Indeed, the survival rate for retainers bonded without resin was actually slightly longer than that for retainers bonded in the traditional manner.
The liquid resins used in dentistry contain bisphenol A diglycidylmethacrylate (BPA), a compound with putative carcinogenic and estrogenic effects. There is therefore a public health imperative to minimize the use of BPA-containing products.
In this study, Alexander Tang (University of Hong Kong, China) and co-workers investigated the viability of bonding retainers without the use of liquid resin.
They recruited 38 patients and randomly assigned them to have retainers fixed either with a composite paste and liquid resin (n=20; resin group) or with just the composite paste (n=18; no-resin group).
Patients were observed for 5 years, during which time 50% of the retainers in the resin group and 60% of those in the no-resin group had bond failures. However, the between-group difference was not statistically significant, report Tang et al.
Overall, 13.6% of bonded tooth surfaces had bond failures in the resin group versus 14.9% in the no-resin group; again the difference was not significant.
Furthermore, the median retainer survival time was 43 months in the resin group compared with 47 months in the no-resin group, again supporting the similar durability of the two approaches.
Writing in the American Journal of Orthodontics & Dentofacial Orthopedics, Tang et al conclude that the bonding of lingual retainers does not need to involve liquid resin.
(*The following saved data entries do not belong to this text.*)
(** [json_parse_state_t].  [parse_buffer] holds the [parse_buffer_len]
    valid bytes of the receive buffer, so the length is the list's; the
    bytes of the region past the length (among them the terminator that
    a shift writes there) are never read by the scanner and are left
    out, as is the capacity, which only the caller uses.  The [int]
    counters are bounded by the number of bytes scanned, itself an
    [int], so they are plain integers here. *)
Record json_parse_state_t := mk_state {
  state : parse_state_enum_t;
  key_buffer : list ascii;
  key_pos : Z;
  bracket_depth : Z;
  brace_depth : Z;
  in_quotes : bool;
  escape_next : bool;
  value_start : Z;
  value_len : Z;
  parse_buffer : list ascii
}.

Definition parse_buffer_len (p : json_parse_state_t) : Z :=
  Z.of_nat (length (parse_buffer p)).

Definition is_whitespace (c : ascii) : bool :=
  Ascii.eqb c " " || Ascii.eqb c "009" || Ascii.eqb c "010" || Ascii.eqb c "013".

Definition reset_value_tracking_for_parse_state (p : json_parse_state_t)
  : json_parse_state_t :=
  {| state := PARSE_STATE_SEEKING_KEY;
     key_buffer := key_buffer p;
     key_pos := 0;
     bracket_depth := 0;
     brace_depth := 0;
     in_quotes := false;
     escape_next := false;
     value_start := 0;
     value_len := 0;
     parse_buffer := parse_buffer p |}.

Definition reset_json_parse_state (p : json_parse_state_t)
  : json_parse_state_t :=
  let p1 := reset_value_tracking_for_parse_state p in
  {| state := state p1;
     key_buffer := repeat Ch.nul (Z.to_nat KEY_BUFFER_SIZE);
     key_pos := key_pos p1;
     bracket_depth := bracket_depth p1;
     brace_depth := brace_depth p1;
     in_quotes := in_quotes p1;
     escape_next := escape_next p1;
     value_start := value_start p1;
     value_len := value_len p1;
     parse_buffer := [] |}.

(** [shift_buffer_by_len]: the bytes from [shift_len] on move to the
    front.  Both callers pass a [shift_len] within the buffer after a
    scan (the index of the byte just seen, plus one). *)
Definition shift_buffer_by_len (p : json_parse_state_t) (shift_len : Z)
  : json_parse_state_t :=
  reset_value_tracking_for_parse_state
    {| state := state p;
       key_buffer := key_buffer p;
       key_pos := key_pos p;
       bracket_depth := bracket_depth p;
       brace_depth := brace_depth p;
       in_quotes := in_quotes p;
       escape_next := escape_next p;
       value_start := value_start p;
       value_len := value_len p;
       parse_buffer := skipn (Z.to_nat shift_len) (parse_buffer p) |}.

Definition check_remaining_buffer (p : json_parse_state_t) : Z :=
  if forallb is_whitespace (parse_buffer p) then 1 else 0.

(** Field updates of the scan loop. *)
Definition set_state (v : parse_state_enum_t) (p : json_parse_state_t) :=
  mk_state v (key_buffer p) (key_pos p) (bracket_depth p) (brace_depth p)
           (in_quotes p) (escape_next p) (value_start p) (value_len p)
           (parse_buffer p).
Definition set_key (kb : list ascii) (kp : Z) (p : json_parse_state_t) :=
  mk_state (state p) kb kp (bracket_depth p) (brace_depth p)
           (in_quotes p) (escape_next p) (value_start p) (value_len p)
           (parse_buffer p).
Definition set_bracket_depth (v : Z) (p : json_parse_state_t) :=
  mk_state (state p) (key_buffer p) (key_pos p) v (brace_depth p)
           (in_quotes p) (escape_next p) (value_start p) (value_len p)
           (parse_buffer p).
Definition set_brace_depth (v : Z) (p : json_parse_state_t) :=
  mk_state (state p) (key_buffer p) (key_pos p) (bracket_depth p) v
           (in_quotes p) (escape_next p) (value_start p) (value_len p)
           (parse_buffer p).
Definition set_in_quotes (v : bool) (p : json_parse_state_t) :=
  mk_state (state p) (key_buffer p) (key_pos p) (bracket_depth p)
           (brace_depth p) v (escape_next p) (value_start p) (value_len p)
           (parse_buffer p).
Definition set_escape_next (v : bool) (p : json_parse_state_t) :=
  mk_state (state p) (key_buffer p) (key_pos p) (bracket_depth p)
           (brace_depth p) (in_quotes p) v (value_start p) (value_len p)
           (parse_buffer p).
Definition set_value_start (v : Z) (p : json_parse_state_t) :=
  mk_state (state p) (key_buffer p) (key_pos p) (bracket_depth p)
           (brace_depth p) (in_quotes p) (escape_next p) v (value_len p)
           (parse_buffer p).
Definition set_value_len (v : Z) (p : json_parse_state_t) :=
  mk_state (state p) (key_buffer p) (key_pos p) (bracket_depth p)
           (brace_depth p) (in_quotes p) (escape_next p) (value_start p) v
           (parse_buffer p).

(** What one turn of the [for] loop does: go on to the next byte
    ([continue], [break] out of the [switch]) or [return]. *)
Inductive turn :=
| Next (p : json_parse_state_t)
| Return (code : Z) (p : json_parse_state_t).

Definition seeking_key (p : json_parse_state_t) (i : Z) (c : ascii) : turn :=
  if Ascii.eqb c Ch.quote then Next (set_state PARSE_STATE_IN_KEY p)
  else if Ascii.eqb c Ch.rbrace then
    let p1 := shift_buffer_by_len p (i + 1) in
    if check_remaining_buffer p1 =? 0 then Return (-1) p1 else Return 0 p1
  else if negb (is_whitespace c) && negb (Ascii.eqb c Ch.lbrace) then
    Return (-1) (reset_json_parse_state p)
  else Next p.

Definition in_key (p : json_parse_state_t) (c : ascii) : turn :=
  if Ascii.eqb c Ch.quote then
    Next (set_state PARSE_STATE_SEEKING_COLON
            (set_key (<[Z.to_nat (key_pos p) := Ch.nul]> (key_buffer p))
                     (key_pos p) p))
  else if key_pos p <? KEY_BUFFER_SIZE - 1 then
    Next (set_key (<[Z.to_nat (key_pos p) := c]> (key_buffer p))
                  (key_pos p + 1) p)
  else Next p.

Definition seeking_colon (p : json_parse_state_t) (c : ascii) : turn :=
  if Ascii.eqb c Ch.colon then Next (set_state PARSE_STATE_SEEKING_VALUE p)
  else if negb (is_whitespace c) then Return (-1) (reset_json_parse_state p)
  else Next p.

Definition seeking_value (p : json_parse_state_t) (i : Z) (c : ascii) : turn :=
  if negb (is_whitespace c) then
    let p1 := set_value_start i (set_state PARSE_STATE_IN_VALUE p) in
    if Ascii.eqb c Ch.quote then Next (set_in_quotes true p1)
    else if Ascii.eqb c Ch.lbrace then Next (set_brace_depth 1 p1)
    else if Ascii.eqb c Ch.lbracket then Next (set_bracket_depth 1 p1)
    else Next p1
  else Next p.

Definition in_value (p : json_parse_state_t) (i : Z) (c : ascii) : turn :=
  let p1 :=
    if Ascii.eqb c Ch.quote && negb (escape_next p)
    then set_in_quotes (negb (in_quotes p)) p else p in
  if in_quotes p1 then Next p1
  else if (brace_depth p1 =? 0) && (bracket_depth p1 =? 0)
          && (Ascii.eqb c Ch.comma || Ascii.eqb c Ch.rbrace) then
    Return 1 (set_value_len (i - value_start p1) p1)
  else if Ascii.eqb c Ch.lbrace then
    Next (set_brace_depth (brace_depth p1 + 1) p1)
  else if Ascii.eqb c Ch.rbrace then
    Next (set_brace_depth (brace_depth p1 - 1) p1)
  else if Ascii.eqb c Ch.lbracket then
    Next (set_bracket_depth (bracket_depth p1 + 1) p1)
  else if Ascii.eqb c Ch.rbracket then
    Next (set_bracket_depth (bracket_depth p1 - 1) p1)
  else Next p1.

(** The body of the loop at index [i], on the byte [c]. *)
Definition scan_byte (p : json_parse_state_t) (i : Z) (c : ascii) : turn :=
  if escape_next p then Next (set_escape_next false p)
  else if Ascii.eqb c Ch.backslash && in_quotes p then
    Next (set_escape_next true p)
  else
    match state p with
    | PARSE_STATE_SEEKING_KEY => seeking_key p i c
    | PARSE_STATE_IN_KEY => in_key p c
    | PARSE_STATE_SEEKING_COLON => seeking_colon p c
    | PARSE_STATE_SEEKING_VALUE => seeking_value p i c
    | PARSE_STATE_IN_VALUE => in_value p i c
    end.

(** The loop from index [i] over the bytes [rest] still to read; falling
    off the end returns 0.  The buffer only changes on a path that
    returns, so the bytes read are those of the buffer at entry. *)
Fixpoint scan_from (p : json_parse_state_t) (i : Z) (rest : list ascii)
  : Z * json_parse_state_t :=
  match rest with
  | [] => (0, p)
  | c :: rest' =>
      match scan_byte p i c with
      | Next p' => scan_from p' (i + 1) rest'
      | Return code p' => (code, p')
      end
  end.

(** C's [!x] on an integer. *)
Definition c_not (x : Z) : Z := if x =? 0 then 1 else 0.

(** [find_key_value_pair]; the entry test is
    [!p_state->state == PARSE_STATE_SEEKING_KEY] as C parses it. *)
Definition find_key_value_pair (p : json_parse_state_t)
  : Z * json_parse_state_t :=
  if c_not (enum_value (state p)) =? enum_value PARSE_STATE_SEEKING_KEY
  then (-1, p)
  else scan_from p 0 (parse_buffer p).

Definition shift_parse_buffer_by_key_value (p : json_parse_state_t)
  : json_parse_state_t :=
  if (parse_buffer_len p =? 0) || (value_len p <=? 0) then p
  else shift_buffer_by_len p (value_start p + value_len p + 1).

(** *** What the caller reads after a result of 1 *)

(** The key: the C string in [key_buffer]. *)
Fixpoint c_string (l : list ascii) : list ascii :=
  match l with
  | [] => []
  | c :: l' => if Ascii.eqb c Ch.nul then [] else c :: c_string l'
  end.

Definition found_key (p : json_parse_state_t) : list ascii :=
  c_string (key_buffer p).

(** The value: [value_len] bytes of the buffer from [value_start]. *)
Definition found_value (p : json_parse_state_t) : list ascii :=
  firstn (Z.to_nat (value_len p))
         (skipn (Z.to_nat (value_start p)) (parse_buffer p)).

End Parse.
"The bonded retainers in the test group remained in place for a clinically acceptable time without liquid resin. The retainers in the test group even tended to show a more favorable survival rate than those in the control group," they write.
"Considering the potential hazards of BPA, elimination of the contribution of the liquid resin in the overall BPA release without compromising the clinical longevity of the retainer therefore would imply a more biologic approach of bonding procedures for the benefit of clinicians and, more importantly, for patients."